Typically the approval of a flagship drug and the multiplier effect on subsequent pipeline drugs will happen simultaneously. So there is a "bundling" of eteplirsen with the market's expected value for other PMO drugs. As approval of eteplirsen has been theoretically postponed by a couple years, so too has the potential validation of Sarepta's overall approach to RNA modulation.
Where there is bundling, there is potential for unbundling, and unbundling can exert jaw-dropping movement in a stock's trading range. In the near future, probably 2014, the dust will settle in the FDA's correspondence with Sarepta. The market's "working memory" will then have room to process the long-term valuation of PMO.
Through its core competency in PMOs, Sarepta claims to have the ability to "alter the safety and efficacy profiles of different drug candidates, even if they are sequenced to target the same DNA." For example, both drisapersen and eteplirsen modulate the splicing of the dystrophin RNA transcript, but eteplirsen has an improved safety and efficacy profile.
Only 13% of patients have genotypes favorable to eteplirsen, so Sarepta is developing several other drugs for DMD. These drugs are in preclinical testing but as a whole represent several billion dollars in potential annual revenue. Beyond DMD, Sarepta is assessing and developing treatments for kidney diseases, infectious diseases, and dermatological disorders. Personally, I am particularly intrigued by the company's early proof-of-concept research in drug-resistant bacteria, as I believe we have reached "the end of antibiotics."

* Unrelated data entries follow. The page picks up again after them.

(** ** The specification of the table *)

Section Table_claims.
Context {K V : Type} `{HashType K} `{Inhabited V}.
Implicit Types (t : tHashTable K V) (cs : list (call K V)).

(** Claim C1.  After any sequence of [Add], [SetValue], [Remove] and
    [SetTableSize] on a fresh table that runs to completion: [entry_count]
    is the number of entries of the entry list; a non-empty cell points at
    an entry of the list whose cached bucket id is the index of the cell;
    the entries of one bucket id form one contiguous run; and every cached
    bucket id is the hash of the entry's key under the current size. *)
Theorem session_invariants size cs t :
  session size cs = Done t ->
  entry_count t = Z.of_nat (length (entry_list t))
  /\ (forall (b : nat) p, cell_array t !! b = Some (Some p) ->
        exists a e, p = At a /\ (a, e) ∈ entry_list t /\ id e = Z.of_nat b)
  /\ grouped (ids (entry_list t))
  /\ Forall (fun n => id n.2 = hash (table_size t) (key n.2)) (entry_list t).
Proof.
  intros Hs. destruct (session_ok _ _ _ Hs) as [Hcount Hok].
  split; [exact Hcount|]. split; [|split].
  - intros b p Hb. pose proof (lookup_lt_Some _ _ _ Hb) as Hlt.
    rewrite (ok_cells _ _ _ Hok b Hlt) in Hb. injection Hb as Hb.
    apply head_of_Some in Hb as (l1 & a & e & l2 & -> & Hl & He & _).
    exists a, e. split; [reflexivity|]. split; [|exact He].
    rewrite Hl. apply elem_of_app. right. left.
  - apply runs_ok_grouped, (ok_runs _ _ _ Hok).
  - exact (ok_hash _ _ _ Hok).
Qed.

Of course, no company receives credit for the full potential of all proof-of-concept technology. There is a variable spectrum on which technology companies are given credit for their future endeavors. For example, companies like Google (NASDAQ:GOOG) are assumed to have the ability to convert several of their nascent research projects into revenue, while companies like Microsoft (NASDAQ:MSFT) are assumed to have less of such ability.

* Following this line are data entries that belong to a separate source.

Lemma set_terminal_token_next_states self tok :
  next_states (set_terminal_token self tok) = next_states self.
Proof.
  unfold set_terminal_token, set_terminal_to_ignored.
  by repeat (case_match; simpl).
Qed.

(** C10: a falsy label ([""], [0]) stored by [set_terminal_token] does
    not make the state terminal: [terminal_exists] is false,
    [get_terminal_token] raises [NodeIsNotTerminalState], and the next
    [set_terminal_token] writes over the label (with the new token, or
    with [IGNORED] when the new token is [None]). *)
Theorem falsy_label_is_overwritten self (label : token_value) :
  terminal_exists self = false ->
  is_none label = false ->
  truthy label = false ->
  let s := set_terminal_token self label in
  terminal_token s = label /\
  terminal_exists s = false /\
  get_terminal_token s = Raises NodeIsNotTerminalState /\
  forall tok, terminal_token (set_terminal_token s tok) =
                if is_none tok then IGNORED else tok.
Proof.
  intros Hfree Hnone Hfalsy s.
  assert (Hs : terminal_token s = label).
  { subst s. rewrite set_terminal_token_unset by done. by rewrite Hnone. }
  assert (Hex : terminal_exists s = false).
  { by rewrite terminal_exists_truthy, Hs. }
  repeat split; try done.
  - unfold get_terminal_token. by rewrite Hex.
  - intros tok. by apply set_terminal_token_unset.
Qed.
End TerminalFacts.

Lemma falsy_label_is_overwritten_witness :
  let s := set_terminal_token (init 0%nat tt PyNone None) (PyStr "") in
  terminal_token s = PyStr "" /\
  terminal_exists s = false /\
  get_terminal_token s = Raises NodeIsNotTerminalState /\
  forall tok, terminal_token (set_terminal_token s tok) =
                if is_none tok then IGNORED else tok.
Proof.
  apply (falsy_label_is_overwritten (init 0%nat tt PyNone None) (PyStr ""));
    reflexivity.
Defined.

A discussion will be had about where Sarepta lies on this spectrum. When this happens, I suspect Sarepta will receive substantial credit for its pipeline. Analysts in passing acknowledge this pipeline currently but it really has not factored into market valuation. I believe this will change when the dust settles with the FDA and eteplirsen; as a result I think Sarepta could very easily revert to $45 before 2015 -- simply though the reappraisal of the full range of assets in the company, without assuming any improvement in the prospects for eteplirsen.
In summary: Sarepta investors can currently get a discount on the upside of the full pipeline because the market is preoccupied with the risks surrounding eteplirsen.